Record MaxWithdrawAmountTestCase : Type := mkMaxWithdrawAmountTestCase {
  mwt_obligation : Obligation;
  mwt_reserve : Reserve;
  mwt_expected_max_withdraw_amount : Z;
}.

(** An obligation with one deposit, its debts, and the values that the cases set. *)
Definition withdraw_obligation (deposited : Z) (borrows : list ObligationLiquidity)
    (deposited_value upper_bound allowed : Z) : Obligation :=
  mkObligation 0 LastUpdate.default 0 0 [mkObligationCollateral 0 deposited Decimal.zero]
    borrows (from_int deposited_value) Decimal.zero (from_int upper_bound) (from_int allowed)
    Decimal.zero Decimal.zero false.

Definition ltv_config (ltv : Z) : ReserveConfig :=
  mkReserveConfig 0 0 ltv 0 0 0 0 0 0 0 0 reserve_fees_default 0 0 0 0 0 0 Regular.

Definition max_withdraw_amount_test_cases : list MaxWithdrawAmountTestCase :=
  let SOL := LAMPORTS_PER_SOL in
  let ten := [debt Decimal.zero (from_int 10) Decimal.zero] in
  let ltv_reserve :=
    reserve_with ReserveLiquidity.default ReserveCollateral.default (ltv_config 50) in
  let priced_reserve :=
    reserve_with (priced_liquidity 9 (100 * SOL) (from_int 10) (from_int 5))
      (mkReserveCollateral 0 (50 * SOL) 0) (ltv_config 50) in
  [mkMaxWithdrawAmountTestCase (withdraw_obligation (20 * SOL) ten 100 50 50) ltv_reserve 0;
   mkMaxWithdrawAmountTestCase (withdraw_obligation (20 * SOL) ten 0 50 100) priced_reserve
     (10 * SOL);
   mkMaxWithdrawAmountTestCase (withdraw_obligation (2 * SOL) ten 0 50 100) priced_reserve
     (2 * SOL);
   mkMaxWithdrawAmountTestCase (withdraw_obligation (100 * SOL) [] 0 0 100) ltv_reserve
     (100 * SOL);
   mkMaxWithdrawAmountTestCase (withdraw_obligation (100 * SOL) ten 0 50 100) Reserve.default
     (100 * SOL);
   mkMaxWithdrawAmountTestCase (withdraw_obligation (100 * SOL) ten 0 100 100) Reserve.default
     0].

Definition max_withdraw_amount (c : MaxWithdrawAmountTestCase) : result unit :=
  let? collateral := unwrap_option (head (deposits (mwt_obligation c))) in
  let? n :=
    unwrap (ObligationWithdraw.max_withdraw_amount (mwt_obligation c) collateral
              (mwt_reserve c)) in
  assert_eq n (mwt_expected_max_withdraw_amount c).

Example withdraw_cases_pass :
  each max_withdraw_amount max_withdraw_amount_test_cases = Ok tt.
Proof. vm_compute. reflexivity. Qed.
End obligation_test.

(** ** state/reserve.rs: the properties *)

Module reserve_properties.
Import reserve_test.
Definition MAX_LIQUIDITY : Z := u64_max / 5.

(** A liquidity of which a fraction is lent out.  The subtraction panics below zero. *)
Definition lent (total_liquidity borrowed_percent : Z) : result ReserveLiquidity :=
  let? borrowed_amount_wads :=
    try_mul (from_int total_liquidity) (Rate.from_scaled_val borrowed_percent) in
  let? rounded := try_round_u64 borrowed_amount_wads in
  let? available_amount := unwrap_option (checked_sub total_liquidity rounded) in
  Ok (mkReserveLiquidity 0 0 0 0 0 available_amount borrowed_amount_wads Decimal.zero
        Decimal.zero Decimal.zero Decimal.zero).

(** Two percentages in order, and four rates in order, the last a [u64]. *)
Definition utilizations (a b : Z) : Prop := 0 <= a <= b /\ b <= 100.
Definition borrow_rates (a b c d : Z) : Prop := 0 <= a <= b /\ b <= c <= 255 /\ c <= d <= u64_max.

Definition current_borrow_rate (total_liquidity borrowed_percent optimal_utilization_rate
    max_utilization_rate min_borrow_rate optimal_borrow_rate max_borrow_rate
    super_max_borrow_rate : Z) : result unit :=
  let? l := lent total_liquidity borrowed_percent in
  let reserve :=
    reserve_with l ReserveCollateral.default
      (mkReserveConfig optimal_utilization_rate max_utilization_rate 0 0 0 0 0 min_borrow_rate
         optimal_borrow_rate max_borrow_rate super_max_borrow_rate reserve_fees_default
         0 0 0 0 0 0 Regular) in
  let? rate := Reserve.current_borrow_rate reserve in
  assert_that (rate_le (Rate.from_percent min_borrow_rate) rate);;?
  assert_that (rate_le rate (Rate.from_percent_u64 super_max_borrow_rate));;?
  let? current_rate := utilization_rate l in
  if rate_le current_rate (Rate.from_percent optimal_utilization_rate) then
    assert_that (rate_le rate (Rate.from_percent optimal_borrow_rate))
  else if rate_le current_rate (Rate.from_percent max_utilization_rate) then
    assert_that (rate_le (Rate.from_percent optimal_borrow_rate) rate);;?
    assert_that (rate_le rate (Rate.from_percent max_borrow_rate))
  else
    assert_that (rate_le (Rate.from_percent max_borrow_rate) rate);;?
    assert_that (rate_le rate (Rate.from_percent_u64 super_max_borrow_rate)).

## YOUR ASSIGNMENT
In full and without deviation, reproduce the entries above.

## REPLY
Record MaxWithdrawAmountTestCase : Type := mkMaxWithdrawAmountTestCase {
  mwt_obligation : Obligation;
  mwt_reserve : Reserve;
  mwt_expected_max_withdraw_amount : Z;
}.

(** An obligation with one deposit, its debts, and the values that the cases set. *)
Definition withdraw_obligation (deposited : Z) (borrows : list ObligationLiquidity)
    (deposited_value upper_bound allowed : Z) : Obligation :=
  mkObligation 0 LastUpdate.default 0 0 [mkObligationCollateral 0 deposited Decimal.zero]
    borrows (from_int deposited_value) Decimal.zero (from_int upper_bound) (from_int allowed)
    Decimal.zero Decimal.zero false.

Definition ltv_config (ltv : Z) : ReserveConfig :=
  mkReserveConfig 0 0 ltv 0 0 0 0 0 0 0 0 reserve_fees_default 0 0 0 0 0 0 Regular.

Definition max_withdraw_amount_test_cases : list MaxWithdrawAmountTestCase :=
  let SOL := LAMPORTS_PER_SOL in
  let ten := [debt Decimal.zero (from_int 10) Decimal.zero] in
  let ltv_reserve :=
    reserve_with ReserveLiquidity.default ReserveCollateral.default (ltv_config 50) in
  let priced_reserve :=
    reserve_with (priced_liquidity 9 (100 * SOL) (from_int 10) (from_int 5))
      (mkReserveCollateral 0 (50 * SOL) 0) (ltv_config 50) in
  [mkMaxWithdrawAmountTestCase (withdraw_obligation (20 * SOL) ten 100 50 50) ltv_reserve 0;
   mkMaxWithdrawAmountTestCase (withdraw_obligation (20 * SOL) ten 0 50 100) priced_reserve
     (10 * SOL);
   mkMaxWithdrawAmountTestCase (withdraw_obligation (2 * SOL) ten 0 50 100) priced_reserve
     (2 * SOL);
   mkMaxWithdrawAmountTestCase (withdraw_obligation (100 * SOL) [] 0 0 100) ltv_reserve
     (100 * SOL);
   mkMaxWithdrawAmountTestCase (withdraw_obligation (100 * SOL) ten 0 50 100) Reserve.default
     (100 * SOL);
   mkMaxWithdrawAmountTestCase (withdraw_obligation (100 * SOL) ten 0 100 100) Reserve.default
     0].

Definition max_withdraw_amount (c : MaxWithdrawAmountTestCase) : result unit :=
  let? collateral := unwrap_option (head (deposits (mwt_obligation c))) in
  let? n :=
    unwrap (ObligationWithdraw.max_withdraw_amount (mwt_obligation c) collateral
              (mwt_reserve c)) in
  assert_eq n (mwt_expected_max_withdraw_amount c).

Example withdraw_cases_pass :
  each max_withdraw_amount max_withdraw_amount_test_cases = Ok tt.
Proof. vm_compute. reflexivity. Qed.
End obligation_test.

(** ** state/reserve.rs: the properties *)

Module reserve_properties.
Import reserve_test.
Definition MAX_LIQUIDITY : Z := u64_max / 5.

(** A liquidity of which a fraction is lent out.  The subtraction panics below zero. *)
Definition lent (total_liquidity borrowed_percent : Z) : result ReserveLiquidity :=
  let? borrowed_amount_wads :=
    try_mul (from_int total_liquidity) (Rate.from_scaled_val borrowed_percent) in
  let? rounded := try_round_u64 borrowed_amount_wads in
  let? available_amount := unwrap_option (checked_sub total_liquidity rounded) in
  Ok (mkReserveLiquidity 0 0 0 0 0 available_amount borrowed_amount_wads Decimal.zero
        Decimal.zero Decimal.zero Decimal.zero).

(** Two percentages in order, and four rates in order, the last a [u64]. *)
Definition utilizations (a b : Z) : Prop := 0 <= a <= b /\ b <= 100.
Definition borrow_rates (a b c d : Z) : Prop := 0 <= a <= b /\ b <= c <= 255 /\ c <= d <= u64_max.

Definition current_borrow_rate (total_liquidity borrowed_percent optimal_utilization_rate
    max_utilization_rate min_borrow_rate optimal_borrow_rate max_borrow_rate
    super_max_borrow_rate : Z) : result unit :=
  let? l := lent total_liquidity borrowed_percent in
  let reserve :=
    reserve_with l ReserveCollateral.default
      (mkReserveConfig optimal_utilization_rate max_utilization_rate 0 0 0 0 0 min_borrow_rate
         optimal_borrow_rate max_borrow_rate super_max_borrow_rate reserve_fees_default
         0 0 0 0 0 0 Regular) in
  let? rate := Reserve.current_borrow_rate reserve in
  assert_that (rate_le (Rate.from_percent min_borrow_rate) rate);;?
  assert_that (rate_le rate (Rate.from_percent_u64 super_max_borrow_rate));;?
  let? current_rate := utilization_rate l in
  if rate_le current_rate (Rate.from_percent optimal_utilization_rate) then
    assert_that (rate_le rate (Rate.from_percent optimal_borrow_rate))
  else if rate_le current_rate (Rate.from_percent max_utilization_rate) then
    assert_that (rate_le (Rate.from_percent optimal_borrow_rate) rate);;?
    assert_that (rate_le rate (Rate.from_percent max_borrow_rate))
  else
    assert_that (rate_le (Rate.from_percent max_borrow_rate) rate);;?
    assert_that (rate_le rate (Rate.from_percent_u64 super_max_borrow_rate)).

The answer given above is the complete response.